As the person skilled in the art will appreciate, the system of Figure 1 could be expanded or modified by use of different components with different or expanded functionality, or by appropriate communication mechanisms between the components. Any component with appropriate functionality for capture, writing or playback of sound could in potential be used, as could any component type that could be effectively modified for such a purpose or to include such a purpose along with its existing functionality. If appropriate communication mechanisms were present, any appropriate communication type or path could be used between appropriate system components. For example, using a protocol such as JetSend (developed by the present applicant and described at http://www.jetsend.hp.com/JSHome.html) direct communication between a dictaphone and a storage appliance, or any other pair of JetSend enabled appliances, to transfer sound (or other) content an appropriate negotiated form would be possible.
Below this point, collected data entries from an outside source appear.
Lemma frame_prio (m : mog_mgmt) : mframe m (set_prio_fsck m).
Proof.
  unfold set_prio_fsck. destruct (s_accepting (m_svc m)) eqn:E; [|apply frame_refl].
  split_and!; try done. split; [done|]. congruence.
Qed.

(** Actions that keep scanning. *)
Lemma act_note (cs p k : Z) (s : mrun) :
  minv m0 w0 buf cs p s -> p < zlen buf -> ok_mtr cs (char_at buf p) k = true ->
  In k [9; 51; 11; 13; 14; 22; 44; 46; 74; 76; 85; 88; 89] -> good_jump (mmeasure buf cs p) (act k buf p s).
Proof.
  intros Hi Hlt Hok Hk. pose proof (mi_notes _ _ _ _ _ _ Hi) as [Hcs Hp Hw Ha H0 H1 Hd Hn]. cases_lia Hok.
  cbn [In] in Hk. repeat destruct Hk as [<-|Hk]; try done; cbn [act]; unfold mark0, mark1;
    (apply good_note; [done|lia|by (apply frame_prio || exact (frame_refl (r_mgmt s)))|]);
    (split; cbn [m_wbuf m_alg m_mark0 m_mark1 set_m_alg set_m_mark0 set_m_mark1];
       try (lia || done || (intros; apply Ha; lia))).
  all: unfold set_prio_fsck; try (destruct (s_accepting _); cbn; (done || lia || (intros; apply Ha; lia))).
  - intros _ i Hi'. rewrite rng_true. replace i with p by lia. lia.
  - intros _. assert (cs = 36) by lia. split; [auto|lia].
Qed.

(** Actions that run a command. *)
Lemma act_command (cs p k : Z) (s : mrun) :
  minv m0 w0 buf cs p s -> p < zlen buf -> ok_mtr cs (char_at buf p) k = true ->
  In k [2; 12; 16; 45; 48; 60; 75; 78; 83; 92; 90] -> good_jump (mmeasure buf cs p) (act k buf p s).
Proof.
  intros [[Hcs Hp Hw Ha H0 H1 Hd Hn] Hf Hwd Hdn] Hlt Hok Hk. cases_lia Hok.
  cbn [In] in Hk. repeat destruct Hk as [<-|Hk]; try done; cbn [act];
    (apply good_command; [|done|lia|by (left + right)]); cbn [r_mgmt updm].
  - eapply wp_mono; [by apply fn_blank_spec|]. intros [] m' w' H. by eapply replied_commanded.
  - apply fn_digest_commanded; [done|done|cbn; lia|]. apply Ha. lia.
  - apply fn_digest_commanded; [done|done|lia|]. apply Ha. lia.
  - assert (cs = 36 /\ char_at buf p = 10) as [-> Hc] by lia.
    apply threads_commanded; [done|done|cbn; lia|cbn; lia|by apply Hd|by left].
  - assert (cs = 37) as -> by lia. destruct (Hn eq_refl) as [Hds H13].
    apply threads_commanded; [done|done|lia|lia|done|by right].
  - unfold cmogstored_quit. wp_step. destruct Hf as (Hf1 & Hf2 & Hf3 & Hf4 & Hf5).
    split; cbn; [done|done|by rewrite Hw|done|done|exists []; by rewrite app_nil_r|done|done|by left].
  - apply size_commanded; [done|done|cbn; lia].
  - apply size_commanded; [done|done|lia].
  - wp_step. destruct Hf as (Hf1 & Hf2 & Hf3 & Hf4 & Hf5).
    split; cbn; [done|done|by rewrite Hw|done|done|exists []; by rewrite app_nil_r|done|done|]. do 2 right; by left.
  - apply unknown_commanded; [done|done|lia].
  - apply unknown_commanded; [done|done|cbn; lia].
Qed.

Lemma mstep_ok (cs p : Z) (s : mrun) :
  minv m0 w0 buf cs p s -> p <> zlen buf ->
  0 <= p < zlen buf /\ 0 <= mmeasure buf cs p /\ good_jump (mmeasure buf cs p) (step buf cs p s).
Proof.
  intros Hi Hne. pose proof (mi_notes _ _ _ _ _ _ Hi) as Hn. pose proof (mn_p _ _ _ _ Hn) as Hp.
  assert (0 <= p < zlen buf) as Hlt by lia. split; [done|].
  split; [unfold mmeasure; destruct (71 <=? cs); lia|].
  pose proof (mgoto_ok cs (char_at buf p) (mn_cs _ _ _ _ Hn) (char_at_Forall _ _ _ chars Hlt)) as Hok.
  unfold ok_mgoto in Hok. unfold step. destruct (goto cs (char_at buf p)) as [[n|k]|]; [|clear Hn|done].
  - destruct (Z.eqb_spec n 0) as [->|Hn0].
    + destruct Hi as [Hn' Hf Hw Hd]. apply mpost_error; try done. apply Hn'.
    + apply good_go.
      * destruct Hi as [_ Hf Hw Hd]. split; try done. apply (mnotes_st _ cs); (done || lia).
      * apply mmeasure_next. cases_lia Hok. lia.
  - pose proof Hok as Hk. cases_lia Hk.
    destruct (decide (k = 0)) as [->|Hk0]; [|destruct (decide (In k [9; 51; 11; 13; 14; 22; 44; 46; 74; 76; 85; 88; 89])) as [|Hin];
      [by apply act_note; (done || lia)|apply act_command; [done|lia|done|]; cbn [In] in *; lia]].
    cbn [act]. apply good_go; [|unfold mmeasure; destruct (Z.leb_spec 71 cs); cbn; lia].
    destruct Hi as [[? ? ? ? ? ? ? ?] Hf Hw Hd]. split; try done. split; (done || lia).
Qed.
End Step.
Different forms of removable attachment are shown - clip 220 in Figure 2c resembles clip 6 in Figure 1 and has a conventional paperclip design, with storage device 212 on the rear face of central leg 221 of the clip 220. Alternatively, as shown in Figure 2b, storage device 212 is on the rear face of tab 230, of which the front face comprises adhesive material (preferably weakly adhesive, to allow re-use) and an alignment ridge 232 is provided to allow accurate location of a document edge. The sound information now need have no association with a specific image, but may be attached instead to a document - for example, as a note providing a brief summary of a document, or giving instructions as to how it should be handled or processed. If no such edge marker is used, such clips can be used for attachment to a general purpose surface (as for clip 8 in Figure 1). Instead of a weakly adhesive surface, a clip as shown in Figure 2b could have a weakly magnetic surface, in which case it could achieve the function of clip 7 shown in Figure 1.

All such clips could readily be re-recorded and reused. The form factor employed would be appropriate to the intended use: for use with documents, the form factor could be that of a more or less conventional paperclip design such as clip 220, or a sheet of paper held with a weakly bonding glue such as tab 230: whereas for use with other objects, the electronic storage device could be provided on a magnetic base (for use as a fridge magnet, for example). As the skilled man will appreciate, a variety of form factors are available possessing the common feature of removable attachment to a target object. The formation and recording of clips will be discussed further in connection with the clip recording device 10.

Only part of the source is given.